> _What to produce_:
Every line below that has the string "ltac" needs to be copied.

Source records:
Segment Open

Lemma sweep_ok U max entries : forall st kept released nl dl,
  sources oth od nobody nl dl (st.(use_numa_pool) && st.(g_slab_numa_pool_ready)) st.(g_slab_numa_pool) st.(source) ->
  NoDup (kept.*1 ++ entries.*1) -> (forall p, p ∈ nl ++ dl <-> U p \/ p ∈ kept.*1 ++ entries.*1) ->
  (forall p, p ∈ entries.*1 -> ~ U p /\ st.(pages) !! p = None) ->
  let '(st', kept', _) := sweep entries st max kept released in
  swept U entries.*1 st st' kept' /\ NoDup kept'.*1 /\ (forall p, p ∈ kept'.*1 -> p ∈ kept.*1 ++ entries.*1) /\ (length kept' <= length kept + length entries)%nat.
Proof.
  induction entries as [|[page idle] entries IH]; intros st kept released nl dl S Nd Hu Hn; cbn [sweep].
  - rewrite app_nil_r in *. split_and!; [|done|done|cbn; lia]. constructor; [done|done|done|by exists nl, dl|done].
  - cbn in Nd. cbn [fmap list_fmap fst] in *. set (ticks := if _ <? _ then _ else _).
    assert (Hp : page ∈ kept.*1 ++ page :: entries.*1) by (apply elem_of_app; right; left). destruct (Hn page ltac:(left)) as [Hpu Hpn].
    destruct (max <=? ticks).
    + destruct (release_immediate_spec oth od nobody nl dl st page S ltac:(apply Hu; by right)) as (nl' & dl' & np & s & He & S' & Hel). rewrite He.
      set (st1 := forget _ page).
      assert (Epg : st1.(pages) = st.(pages)) by (cbn; by apply delete_id).
      rewrite <- Permutation_middle in Nd. apply NoDup_cons in Nd as [Nx Nd].
      specialize (IH st1 kept (released + 1) nl' dl' S' Nd). destruct (sweep entries st1 max kept (released + 1)) as [[st' kept'] rel'].
      destruct IH as ([W1 W2 W3 W4 W5] & Nk & Hk & Hlen).
      * intros p. rewrite Hel, Hu, elem_of_app, elem_of_cons. rewrite elem_of_app in Nx |- *. split; [tauto|]. intros [HU|Hin]; [split; [tauto|congruence]|].
        split; [tauto|]. intros ->. tauto.
      * intros p Hin. destruct (Hn p ltac:(by right)). by rewrite Epg.
      * split_and!; [|done| |cbn; lia].
        -- constructor; [done|by rewrite W2|done|done|]. intros a Ha. rewrite W5 by (intros p Hin; apply Ha; by right).
           apply (rd_forget (set_numa_src st np st.(g_slab_numa_pool_ready) s) page a). apply Ha. left.
        -- intros p Hin%Hk. rewrite elem_of_app, elem_of_cons. rewrite elem_of_app in Hin. tauto.
    + assert (Hmid : (kept ++ [(page, ticks)]).*1 ++ entries.*1 = kept.*1 ++ page :: entries.*1) by (rewrite fmap_app, <- app_assoc; done).
      specialize (IH st (kept ++ [(page, ticks)]) released nl dl S). rewrite Hmid in IH. specialize (IH Nd Hu ltac:(intros p Hin; apply Hn; by right)).
      destruct (sweep entries st max (kept ++ [(page, ticks)]) released) as [[st' kept'] rel']. destruct IH as ([W1 W2 W3 W4 W5] & Nk & Hk & Hlen).
      split_and!; [|done|done|rewrite length_app in Hlen; cbn in *; lia]. constructor; [done|done|done|done|].
      intros a Ha. apply W5. intros p Hin. apply Ha. by right.
Qed.

(** Only entries younger than the limit stay parked. *)
Lemma swept_pages_young max entries : forall st kept released e,
  e ∈ (sweep entries st max kept released).1.2 -> e ∈ kept \/ e.2 < max.
Proof.
  induction entries as [|[page idle] entries IH]; intros st kept released e; cbn [sweep]; [by left|]. cbn zeta.
  set (ticks := if _ <? _ then _ else _). destruct (Z.leb_spec max ticks) as [|Hlt]; [by apply IH|]. intros [Hk|]%IH; [|by right].
  apply elem_of_app in Hk as [|Hk]; [by left|]. apply list_elem_of_singleton in Hk as ->. by right.
Qed.
Lemma parked_pages_young st max e : e ∈ (v8m_slab_pool_sweep_idle st max).1.(drained) -> e.2 < max.
Proof.
  unfold v8m_slab_pool_sweep_idle. pose proof (swept_pages_young max st.(drained) st [] 0 e) as Hs. destruct (sweep _ _ _ _ _) as [[st' kept] rel]. cbn in *.
  intros [?%not_elem_of_nil|]%Hs; done.
Qed.

(** The sweep of one pool: the objects in use and their words stay. *)
Lemma sweep_idle_ok ar st Lv max : pool_ok oth od nobody ar st Lv ->
  let '(st', _) := v8m_slab_pool_sweep_idle st max in
  pool_ok oth od nobody ar st' Lv /\ st'.(pages) = st.(pages) /\ (forall p a, is_Some (st.(pages) !! p) -> SlabPage.in_page p a -> rd st'.(smem) a = rd st.(smem) a).
Proof.
  intros [L Sl C A (nl & dl & S & Nd & Len & Hu & Hd)]. unfold v8m_slab_pool_sweep_idle.
  pose proof (sweep_ok (fun p => is_Some (st.(pages) !! p)) max st.(drained) st [] 0 nl dl S Nd Hu) as Hs.
  destruct (sweep st.(drained) st max [] 0) as [[st' kept'] rel]. destruct Hs as ([W1 W2 [W3 W3'] (nl' & dl' & S' & Hu') W5] & Nk & Hk & Hlen).
  { intros p Hp. split; [intros Hs; by apply (Hd p)|]. destruct (st.(pages) !! p) as [x|] eqn:E; [|done]. by destruct (Hd p (mk_is_Some _ _ E)). }
  assert (Hw : forall p a, is_Some (st.(pages) !! p) -> SlabPage.in_page p a -> rd st'.(smem) a = rd st.(smem) a).
  { intros p a Hp Ha. apply W5. intros q Hq Hqa. assert (Hbp : page_base p) by (apply (so_base _ _ _ _ _ _ _ _ S), Hu; by left).
    assert (Hbq : page_base q) by (apply (so_base _ _ _ _ _ _ _ _ S), Hu; by right).
    assert (p = q) as -> by (unfold SlabPage.in_page, V8M_SLAB_HEADER_SIZE in Ha; rewrite <- (ptr_to_meta_inside p a Hbp) by lia; by apply ptr_to_meta_inside). by apply (Hd q). }
  split_and!; [|done|done]. constructor.
  - cbn. by rewrite W1.
  - destruct Sl as [S1 S2]. constructor; cbn; rewrite W2; [|done]. intros p mt Hp. destruct (S1 p mt Hp) as (Hb & Hc & Hok). split; [done|]. split; [done|].
    apply (SlabPage.slab_write _ _ st.(smem)); [done|done|]. intros a Ha _. apply (Hw p a); [by eexists|done].
  - intros i Hi. unfold class_at. cbn. rewrite W1, W2. by apply C.
  - cbn. rewrite W2. done.
  - exists nl', dl'. cbn. rewrite W2, W3, W3'. split_and!; [done|done|cbn in Hlen; lia|done|]. intros p Hp Hin. apply (Hd p Hp). by apply Hk.
Qed.

End Sweep.

(** ** The dispatcher *)

Section Keep.
Context `{PSL : PageSourceLaws} (ext extd : list (Z * Z)) (m : bool).
Notation front := (front ext extd m).
Notation dispatch_ok := (dispatch_ok ext extd m).
Notation world := (world ext extd m).

(** A step that moves nothing and touches no block; the pages in use stay. *)
Definition same_slabs (d d' : v8m_dispatch) : Prop := forall a, arena a -> (slab_pool_for_arena d' a).(SlabPool.pages) = (slab_pool_for_arena d a).(SlabPool.pages).
Definition still (d d' : v8m_dispatch) : Prop := forall K loc KM SL LL B, front K loc KM d SL LL B ->
  exists SL', front K loc KM d' SL' LL B /\ contents B d d' /\ same_slabs d d'.

Lemma still_refl d : still d d.
Proof. intros K loc KM SL LL B F. exists SL. split; [done|]. split; [apply contents_refl|by intros a _]. Qed.
Lemma still_trans d1 d2 d3 : still d1 d2 -> still d2 d3 -> still d1 d3.
Proof.
  intros H1 H2 K loc KM SL LL B F. destruct (H1 _ _ _ _ _ _ F) as (S1 & F1 & C1 & P1), (H2 _ _ _ _ _ _ F1) as (S2 & F2 & C2 & P2).
  exists S2. split; [done|]. split; [by eapply contents_trans|]. intros a Ha. rewrite P2, P1; done.
Qed.
Lemma still_ok d d' B : still d d' -> dispatch_ok d B -> dispatch_ok d' B /\ contents B d d' /\ same_slabs d d'.
Proof. intros St (K & loc & KM & SL & LL & F & Ht & Hh). destruct (St _ _ _ _ _ _ F) as (SL' & F' & Hc & Hp). split_and!; [by exists K, loc, KM, SL', LL|done|done]. Qed.
Lemma same_slabs_roomy d d' fuel : same_slabs d d' -> roomy d fuel -> roomy d' fuel.
Proof. intros P Hr a Ha. rewrite P by done. by apply Hr. Qed.

(** A slab pool's own housekeeping. *)
Definition pool_still (f : SlabPool.slab_pool -> SlabPool.slab_pool * Z) : Prop := forall oth od a st Lv, SlabPoolSpec.pool_ok oth od nobody a st Lv ->
  let '(st', _) := f st in SlabPoolSpec.pool_ok oth od nobody a st' Lv /\ st'.(SlabPool.pages) = st.(SlabPool.pages) /\
    (forall p x, is_Some (st.(SlabPool.pages) !! p) -> SlabPage.in_page p x -> rd st'.(SlabPool.smem) x = rd st.(SlabPool.smem) x).

Lemma sweep_still max : pool_still (fun st => SlabPool.v8m_slab_pool_sweep_idle st max).
Proof. intros oth od a st Lv. apply sweep_idle_ok. Qed.

Lemma put_same (SL : Z -> Z -> Prop) a b q : put SL a (SL a) b q <-> SL b q.
Proof. unfold put. by destruct (Z.eqb_spec b a) as [->|]. Qed.

Lemma on_slab_run d a f : run_slab d a (fun st => Some (f st)) = Some (on_slab d a f).
Proof. unfold run_slab, on_slab. by destruct (f _). Qed.

Lemma on_slab_still d a f : arena a -> pool_still f -> still d (on_slab d a f).1.
Proof.
  intros Ha Hf K loc KM SL LL B F. pose proof F as [W C M Hb]. pose proof W as (O & D & Wa). pose proof (w_len _ _ _ _ _ _ _ _ Wa) as Hl.
  edestruct (run_slab_ok ext extd m d SL LL a (fun st => Some (f st))
    (fun st' _ Lv => Lv = SL a /\ st'.(SlabPool.pages) = (slab_pool_for_arena d a).(SlabPool.pages) /\
       (forall p x, is_Some ((slab_pool_for_arena d a).(SlabPool.pages) !! p) -> SlabPage.in_page p x -> rd st'.(SlabPool.smem) x = rd (slab_pool_for_arena d a).(SlabPool.smem) x))
    W Ha) as (st' & n & Lv & He & W' & -> & Hp & Hw).
  { intros oth od st P. specialize (Hf oth od a st (SL a) P). destruct (f st) as [st' n]. destruct Hf as (P' & Hp & Hw). by exists st', n, (SL a). }
  assert (Hd : (on_slab d a f).1 = set_src (set_pool d a st') st'.(SlabPool.source)).
  { rewrite on_slab_run in He. by injection He as ->. }
  rewrite Hd. set (d' := set_src _ _) in *. destruct (set_pool_same d a st') as (Eb & El & _ & Eg & Er & Et & _).
  assert (Hcur : cur_cache d' = cur_cache d) by (unfold d', cur_cache; cbn; by rewrite Er, Et).
  assert (Ep : forall b, arena b -> slab_pool_for_arena d' b = if b =? a then st' else slab_pool_for_arena d b) by (intros b Hb'; exact (pool_set d a b st' Hl Ha Hb')).
  assert (Sp : same_slabs d d'). { intros b Hb'. rewrite (Ep b Hb'). by destruct (Z.eqb_spec b a) as [->|]. }
  assert (Kp : keep (fun _ _ => True) d SL LL d' (put SL a (SL a)) LL).
  { apply (keep_slab ext extd m); [done|done|done|done|intros q c _ _ Hc; by rewrite Hp|]. intros q k b _ (_ & Hq & mt & Hmt & ->) Hbk.
    apply (Hw (v8m_ptr_to_meta q)); [by eexists|]. destruct (slab_object _ _ _ _ _ _ _ _ a q Wa Ha Hq) as (mt' & Hmt' & _ & Hin & Hfit & _).
    rewrite Hmt in Hmt'. injection Hmt' as <-. unfold SlabPage.in_page in *. lia. }
  assert (Hct : contents B d d'). { intros w q k b Hq Hbq. apply Hb in Hq as [Hq _]. by apply (proj2 (Kp w q I) k). }
  exists (put SL a (SL a)). split_and!; [|done|done]. apply (front_eq ext extd m K loc KM d SL LL B); [done|done| | |].
  - apply (caches_frame d d' K loc (SL 0)); [done|by apply same_cur_eq|exact Eg| | |].
    + intros x w Hx. destruct (ca_held _ _ _ _ C x w Hx) as (_ & Hsx & _). destruct (slab_object _ _ _ _ _ _ _ _ 0 x Wa zero_arena Hsx) as (mt & Hm & _).
      assert (Hxb : block_at d SL LL (InSlab 0) x mt.(object_size)) by (split; [apply zero_arena|]; split; [done|by exists mt]).
      destruct (block_range _ _ _ _ _ _ _ _ _ _ _ Wa Hxb) as (_ & r & _ & _ & _ & H0 & _). apply (proj2 (Kp (InSlab 0) x I) mt.(object_size) x Hxb). lia.
    + intros x w _ Hx. by apply put_same.
    + intros x w c _ _ Hc. rewrite !pages_of_pool in *. by rewrite (Sp 0 zero_arena).
  - eapply mids_same; [exact M|exact Eb|by rewrite Hcur].
  - intros w q k. unfold own. by rewrite (proj1 (Kp w q I) k).
Qed.

Lemma on_slabs_still d f total : pool_still f -> still d (on_slabs d f total).1.
Proof.
  intros Hf. unfold on_slabs. assert (Hgo : forall l r, Forall arena l -> still d r.1 -> still d (foldl (fun r a => let '(d, n) := on_slab r.1 a f in (d, u64 (r.2 + n))) r l).1).
  { intros l. induction l as [|a l IH]; intros r Hl Hr; cbn [foldl]; [done|]. apply Forall_cons in Hl as [Ha Hl]. apply IH; [done|].
    pose proof (on_slab_still r.1 a f Ha Hf) as Hs. destruct (on_slab r.1 a f) as [d1 n]. by eapply still_trans. }
  apply Hgo; [|apply still_refl]. repeat constructor; by compute.
Qed.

Segment Closed

> _Finished exercise_:
    assert (Hp : page ∈ kept.*1 ++ page :: entries.*1) by (apply elem_of_app; right; left). destruct (Hn page ltac:(left)) as [Hpu Hpn].
    + destruct (release_immediate_spec oth od nobody nl dl st page S ltac:(apply Hu; by right)) as (nl' & dl' & np & s & He & S' & Hel). rewrite He.
      * intros p Hin. destruct (Hn p ltac:(by right)). by rewrite Epg.
      specialize (IH st (kept ++ [(page, ticks)]) released nl dl S). rewrite Hmid in IH. specialize (IH Nd Hu ltac:(intros p Hin; apply Hn; by right)).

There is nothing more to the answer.